§ EXERCISE AIM:
Below are the entries to work from; restate word for word the portion that opens with the line containing "Definition TimeClip (t" and closes with the line containing "1 => 0 | 2 => 31", keeping both.
>>>>
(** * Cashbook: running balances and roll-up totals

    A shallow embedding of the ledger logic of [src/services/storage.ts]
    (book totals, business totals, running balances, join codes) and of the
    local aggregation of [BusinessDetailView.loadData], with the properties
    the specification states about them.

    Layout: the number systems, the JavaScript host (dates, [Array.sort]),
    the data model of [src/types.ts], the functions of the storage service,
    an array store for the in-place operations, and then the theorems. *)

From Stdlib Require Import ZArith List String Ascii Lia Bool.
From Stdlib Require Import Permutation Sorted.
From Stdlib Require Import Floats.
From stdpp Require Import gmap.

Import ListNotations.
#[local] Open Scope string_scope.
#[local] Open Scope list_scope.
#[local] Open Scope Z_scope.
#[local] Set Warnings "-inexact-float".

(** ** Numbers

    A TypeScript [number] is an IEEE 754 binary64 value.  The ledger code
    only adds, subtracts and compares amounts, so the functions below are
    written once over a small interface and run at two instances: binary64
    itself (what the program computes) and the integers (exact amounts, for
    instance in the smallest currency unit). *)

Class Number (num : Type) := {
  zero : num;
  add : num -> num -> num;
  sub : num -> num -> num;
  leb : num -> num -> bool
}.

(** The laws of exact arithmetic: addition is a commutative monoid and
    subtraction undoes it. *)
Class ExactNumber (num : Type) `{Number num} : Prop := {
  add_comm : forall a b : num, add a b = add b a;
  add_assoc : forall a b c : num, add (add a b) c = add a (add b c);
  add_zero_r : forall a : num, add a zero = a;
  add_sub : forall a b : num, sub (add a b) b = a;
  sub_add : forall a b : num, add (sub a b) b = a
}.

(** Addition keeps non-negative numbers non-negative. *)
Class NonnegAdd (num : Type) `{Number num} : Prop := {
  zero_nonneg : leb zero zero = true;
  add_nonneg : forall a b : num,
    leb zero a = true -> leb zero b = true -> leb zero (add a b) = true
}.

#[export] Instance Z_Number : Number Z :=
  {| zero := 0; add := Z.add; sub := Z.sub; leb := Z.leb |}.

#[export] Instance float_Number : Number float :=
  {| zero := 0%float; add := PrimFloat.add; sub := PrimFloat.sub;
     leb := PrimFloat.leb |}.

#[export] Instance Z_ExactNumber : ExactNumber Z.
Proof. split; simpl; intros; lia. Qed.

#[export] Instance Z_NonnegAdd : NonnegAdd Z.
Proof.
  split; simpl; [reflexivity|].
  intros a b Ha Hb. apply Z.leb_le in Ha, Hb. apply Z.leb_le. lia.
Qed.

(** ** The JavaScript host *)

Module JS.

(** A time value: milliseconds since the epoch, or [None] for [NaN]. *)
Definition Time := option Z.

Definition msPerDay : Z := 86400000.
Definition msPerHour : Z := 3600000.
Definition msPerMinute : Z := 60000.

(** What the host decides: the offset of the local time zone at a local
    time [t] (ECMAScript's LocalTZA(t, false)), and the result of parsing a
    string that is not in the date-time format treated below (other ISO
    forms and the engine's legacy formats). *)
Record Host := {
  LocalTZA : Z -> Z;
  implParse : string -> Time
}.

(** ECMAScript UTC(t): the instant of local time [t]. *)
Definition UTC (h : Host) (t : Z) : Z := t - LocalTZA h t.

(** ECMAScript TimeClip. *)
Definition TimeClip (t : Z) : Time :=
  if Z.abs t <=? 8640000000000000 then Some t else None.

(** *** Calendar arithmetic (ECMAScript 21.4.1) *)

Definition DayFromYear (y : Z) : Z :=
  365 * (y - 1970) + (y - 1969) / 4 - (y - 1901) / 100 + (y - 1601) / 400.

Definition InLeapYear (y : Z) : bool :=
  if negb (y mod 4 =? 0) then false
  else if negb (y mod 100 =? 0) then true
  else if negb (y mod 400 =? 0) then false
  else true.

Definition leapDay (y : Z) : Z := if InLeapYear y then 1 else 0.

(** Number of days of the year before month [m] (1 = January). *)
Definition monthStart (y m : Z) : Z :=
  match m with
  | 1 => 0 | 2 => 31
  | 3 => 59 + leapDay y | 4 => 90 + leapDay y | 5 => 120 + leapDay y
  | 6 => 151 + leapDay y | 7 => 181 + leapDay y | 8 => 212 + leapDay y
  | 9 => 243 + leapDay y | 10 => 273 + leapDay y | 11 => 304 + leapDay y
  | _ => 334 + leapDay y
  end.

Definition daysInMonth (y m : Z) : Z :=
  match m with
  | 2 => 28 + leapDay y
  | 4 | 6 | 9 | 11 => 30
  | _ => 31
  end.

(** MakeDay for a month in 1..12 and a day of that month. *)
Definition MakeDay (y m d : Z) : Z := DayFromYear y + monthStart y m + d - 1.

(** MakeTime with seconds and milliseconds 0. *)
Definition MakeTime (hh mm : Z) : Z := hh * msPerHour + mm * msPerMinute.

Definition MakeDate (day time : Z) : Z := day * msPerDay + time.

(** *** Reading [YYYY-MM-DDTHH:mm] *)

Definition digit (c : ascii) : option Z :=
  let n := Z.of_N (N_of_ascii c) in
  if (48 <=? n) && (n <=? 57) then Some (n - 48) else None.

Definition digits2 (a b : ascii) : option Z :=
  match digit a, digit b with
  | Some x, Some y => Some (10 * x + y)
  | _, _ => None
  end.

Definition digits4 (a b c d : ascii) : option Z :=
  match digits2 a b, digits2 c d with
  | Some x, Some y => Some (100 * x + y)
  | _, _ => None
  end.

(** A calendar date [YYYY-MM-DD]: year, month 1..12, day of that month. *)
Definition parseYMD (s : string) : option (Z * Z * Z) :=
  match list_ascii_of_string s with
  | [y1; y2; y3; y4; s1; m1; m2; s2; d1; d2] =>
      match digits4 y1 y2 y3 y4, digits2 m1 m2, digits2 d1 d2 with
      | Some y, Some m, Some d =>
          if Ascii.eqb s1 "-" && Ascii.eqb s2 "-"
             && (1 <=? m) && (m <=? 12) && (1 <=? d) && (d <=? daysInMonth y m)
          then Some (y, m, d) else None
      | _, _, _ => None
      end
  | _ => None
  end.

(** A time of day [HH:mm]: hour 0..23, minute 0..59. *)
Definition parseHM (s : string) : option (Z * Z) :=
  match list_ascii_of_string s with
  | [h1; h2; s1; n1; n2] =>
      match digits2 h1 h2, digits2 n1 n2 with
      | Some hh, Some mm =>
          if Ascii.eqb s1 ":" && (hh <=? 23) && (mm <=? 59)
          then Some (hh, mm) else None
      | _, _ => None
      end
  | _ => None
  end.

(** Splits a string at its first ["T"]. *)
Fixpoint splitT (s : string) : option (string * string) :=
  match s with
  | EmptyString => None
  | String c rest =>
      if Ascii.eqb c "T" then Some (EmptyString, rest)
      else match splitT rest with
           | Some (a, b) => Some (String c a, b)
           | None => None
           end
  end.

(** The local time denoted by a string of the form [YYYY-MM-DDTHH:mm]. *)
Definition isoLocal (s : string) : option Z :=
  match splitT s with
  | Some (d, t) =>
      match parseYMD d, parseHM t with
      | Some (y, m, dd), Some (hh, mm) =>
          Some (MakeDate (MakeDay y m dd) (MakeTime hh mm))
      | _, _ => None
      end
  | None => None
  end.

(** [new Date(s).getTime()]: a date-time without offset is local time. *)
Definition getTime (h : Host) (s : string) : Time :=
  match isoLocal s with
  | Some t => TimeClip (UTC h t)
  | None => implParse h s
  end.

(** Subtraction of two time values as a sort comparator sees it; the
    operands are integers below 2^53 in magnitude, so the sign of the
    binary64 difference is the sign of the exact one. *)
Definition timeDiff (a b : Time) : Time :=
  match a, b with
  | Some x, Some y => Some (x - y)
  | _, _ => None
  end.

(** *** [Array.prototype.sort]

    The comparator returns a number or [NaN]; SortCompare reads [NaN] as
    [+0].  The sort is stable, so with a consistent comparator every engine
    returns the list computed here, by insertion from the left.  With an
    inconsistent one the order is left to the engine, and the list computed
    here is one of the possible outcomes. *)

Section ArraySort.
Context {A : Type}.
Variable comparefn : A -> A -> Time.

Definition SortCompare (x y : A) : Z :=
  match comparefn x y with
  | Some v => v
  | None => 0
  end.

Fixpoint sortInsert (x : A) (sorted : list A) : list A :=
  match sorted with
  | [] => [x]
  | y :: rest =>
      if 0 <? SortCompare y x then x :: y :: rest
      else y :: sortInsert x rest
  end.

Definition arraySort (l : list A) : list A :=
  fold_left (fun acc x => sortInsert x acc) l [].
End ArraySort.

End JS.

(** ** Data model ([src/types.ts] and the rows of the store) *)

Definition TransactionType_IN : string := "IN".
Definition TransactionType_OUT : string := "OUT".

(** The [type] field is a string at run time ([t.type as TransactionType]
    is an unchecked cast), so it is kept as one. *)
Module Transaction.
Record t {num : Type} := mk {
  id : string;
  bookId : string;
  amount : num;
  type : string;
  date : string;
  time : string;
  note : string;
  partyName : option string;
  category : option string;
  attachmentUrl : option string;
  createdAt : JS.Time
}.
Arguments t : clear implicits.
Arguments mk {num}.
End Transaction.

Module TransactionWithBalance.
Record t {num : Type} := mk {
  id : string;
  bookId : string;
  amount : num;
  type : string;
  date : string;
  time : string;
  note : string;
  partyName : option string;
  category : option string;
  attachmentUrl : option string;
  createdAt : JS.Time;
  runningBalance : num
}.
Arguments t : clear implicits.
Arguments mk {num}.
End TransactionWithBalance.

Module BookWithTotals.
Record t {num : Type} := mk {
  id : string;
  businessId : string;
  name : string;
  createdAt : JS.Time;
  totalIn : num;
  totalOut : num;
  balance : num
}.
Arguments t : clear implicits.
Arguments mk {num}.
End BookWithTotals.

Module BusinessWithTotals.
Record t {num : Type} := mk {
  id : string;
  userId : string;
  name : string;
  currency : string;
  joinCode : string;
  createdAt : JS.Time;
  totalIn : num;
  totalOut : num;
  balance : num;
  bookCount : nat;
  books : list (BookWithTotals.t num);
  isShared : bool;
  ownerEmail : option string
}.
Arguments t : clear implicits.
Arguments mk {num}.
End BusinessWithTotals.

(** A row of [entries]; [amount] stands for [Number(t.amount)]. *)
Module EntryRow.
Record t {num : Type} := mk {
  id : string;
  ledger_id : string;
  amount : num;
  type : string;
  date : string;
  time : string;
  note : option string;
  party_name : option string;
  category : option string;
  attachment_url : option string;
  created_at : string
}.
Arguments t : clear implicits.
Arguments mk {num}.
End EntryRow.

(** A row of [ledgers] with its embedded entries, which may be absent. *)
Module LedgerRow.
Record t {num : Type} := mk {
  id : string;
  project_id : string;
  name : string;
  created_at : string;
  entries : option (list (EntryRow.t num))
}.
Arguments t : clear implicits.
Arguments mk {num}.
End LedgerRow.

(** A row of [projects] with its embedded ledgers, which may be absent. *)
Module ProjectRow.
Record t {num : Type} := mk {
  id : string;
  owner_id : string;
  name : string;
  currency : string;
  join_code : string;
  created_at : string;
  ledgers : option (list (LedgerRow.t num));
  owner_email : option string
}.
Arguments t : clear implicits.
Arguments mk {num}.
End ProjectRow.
<<<<
>>>>
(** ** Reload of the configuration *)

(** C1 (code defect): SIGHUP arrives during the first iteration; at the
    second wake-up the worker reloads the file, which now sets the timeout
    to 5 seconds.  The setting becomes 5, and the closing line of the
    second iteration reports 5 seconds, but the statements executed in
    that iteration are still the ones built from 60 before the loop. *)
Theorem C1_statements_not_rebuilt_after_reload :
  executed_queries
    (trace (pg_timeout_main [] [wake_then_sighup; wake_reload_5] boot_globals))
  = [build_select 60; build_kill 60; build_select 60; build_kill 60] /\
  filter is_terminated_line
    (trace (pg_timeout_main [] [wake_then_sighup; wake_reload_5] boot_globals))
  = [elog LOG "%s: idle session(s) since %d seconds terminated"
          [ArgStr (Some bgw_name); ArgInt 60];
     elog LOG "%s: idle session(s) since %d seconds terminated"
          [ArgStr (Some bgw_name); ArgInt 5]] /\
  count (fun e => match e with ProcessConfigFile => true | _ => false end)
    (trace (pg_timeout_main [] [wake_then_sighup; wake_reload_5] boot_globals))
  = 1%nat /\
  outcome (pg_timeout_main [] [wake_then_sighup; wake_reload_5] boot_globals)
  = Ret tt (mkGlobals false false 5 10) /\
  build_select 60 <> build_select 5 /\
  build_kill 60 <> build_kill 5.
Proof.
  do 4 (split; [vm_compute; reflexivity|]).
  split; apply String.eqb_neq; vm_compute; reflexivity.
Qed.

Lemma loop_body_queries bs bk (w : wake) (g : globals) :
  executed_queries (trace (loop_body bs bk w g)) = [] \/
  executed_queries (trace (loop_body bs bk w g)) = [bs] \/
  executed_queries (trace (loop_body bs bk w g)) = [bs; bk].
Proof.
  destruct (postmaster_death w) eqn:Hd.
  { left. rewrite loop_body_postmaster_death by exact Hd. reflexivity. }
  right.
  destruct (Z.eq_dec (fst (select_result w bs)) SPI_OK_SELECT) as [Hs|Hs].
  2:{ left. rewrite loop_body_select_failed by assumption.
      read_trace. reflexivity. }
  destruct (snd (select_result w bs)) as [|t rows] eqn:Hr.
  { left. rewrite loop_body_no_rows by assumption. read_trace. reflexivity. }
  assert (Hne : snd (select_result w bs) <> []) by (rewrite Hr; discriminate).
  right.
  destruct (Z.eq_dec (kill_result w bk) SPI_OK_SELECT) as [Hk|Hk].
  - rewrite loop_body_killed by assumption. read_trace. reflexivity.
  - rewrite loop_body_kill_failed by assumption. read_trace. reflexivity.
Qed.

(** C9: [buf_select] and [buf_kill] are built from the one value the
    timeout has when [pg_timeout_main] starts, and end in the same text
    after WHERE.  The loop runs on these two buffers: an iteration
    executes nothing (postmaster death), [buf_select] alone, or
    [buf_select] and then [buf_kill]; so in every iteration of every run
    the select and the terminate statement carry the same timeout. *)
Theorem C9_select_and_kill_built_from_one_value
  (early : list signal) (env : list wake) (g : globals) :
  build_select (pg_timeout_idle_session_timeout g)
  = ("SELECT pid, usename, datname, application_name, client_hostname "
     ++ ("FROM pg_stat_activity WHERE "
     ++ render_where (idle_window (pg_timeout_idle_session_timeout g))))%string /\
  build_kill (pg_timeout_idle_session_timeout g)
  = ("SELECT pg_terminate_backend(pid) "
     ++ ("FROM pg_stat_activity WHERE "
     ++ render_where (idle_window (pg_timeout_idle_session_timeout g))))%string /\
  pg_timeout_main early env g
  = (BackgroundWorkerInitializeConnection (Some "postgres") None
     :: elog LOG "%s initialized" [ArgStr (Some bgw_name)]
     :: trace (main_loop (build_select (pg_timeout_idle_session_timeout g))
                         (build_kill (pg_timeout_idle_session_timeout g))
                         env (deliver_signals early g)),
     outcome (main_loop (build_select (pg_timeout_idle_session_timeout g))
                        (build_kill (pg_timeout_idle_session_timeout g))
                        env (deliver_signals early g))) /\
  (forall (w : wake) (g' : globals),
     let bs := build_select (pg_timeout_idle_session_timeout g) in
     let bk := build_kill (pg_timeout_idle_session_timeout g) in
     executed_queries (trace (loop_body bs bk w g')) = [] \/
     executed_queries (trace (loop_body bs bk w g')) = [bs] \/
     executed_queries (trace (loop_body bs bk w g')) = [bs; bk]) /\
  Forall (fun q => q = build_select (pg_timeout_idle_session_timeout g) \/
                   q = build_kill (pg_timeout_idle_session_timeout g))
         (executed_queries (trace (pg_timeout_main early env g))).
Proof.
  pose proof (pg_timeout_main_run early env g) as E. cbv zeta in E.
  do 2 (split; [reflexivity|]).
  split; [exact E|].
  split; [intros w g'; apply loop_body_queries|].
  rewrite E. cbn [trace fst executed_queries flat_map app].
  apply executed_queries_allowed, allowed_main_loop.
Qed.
<<<<
§ SOLVED PROBLEM:
Definition TimeClip (t : Z) : Time :=
  if Z.abs t <=? 8640000000000000 then Some t else None.

(** *** Calendar arithmetic (ECMAScript 21.4.1) *)

Definition DayFromYear (y : Z) : Z :=
  365 * (y - 1970) + (y - 1969) / 4 - (y - 1901) / 100 + (y - 1601) / 400.

Definition InLeapYear (y : Z) : bool :=
  if negb (y mod 4 =? 0) then false
  else if negb (y mod 100 =? 0) then true
  else if negb (y mod 400 =? 0) then false
  else true.

Definition leapDay (y : Z) : Z := if InLeapYear y then 1 else 0.

(** Number of days of the year before month [m] (1 = January). *)
Definition monthStart (y m : Z) : Z :=
  match m with
  | 1 => 0 | 2 => 31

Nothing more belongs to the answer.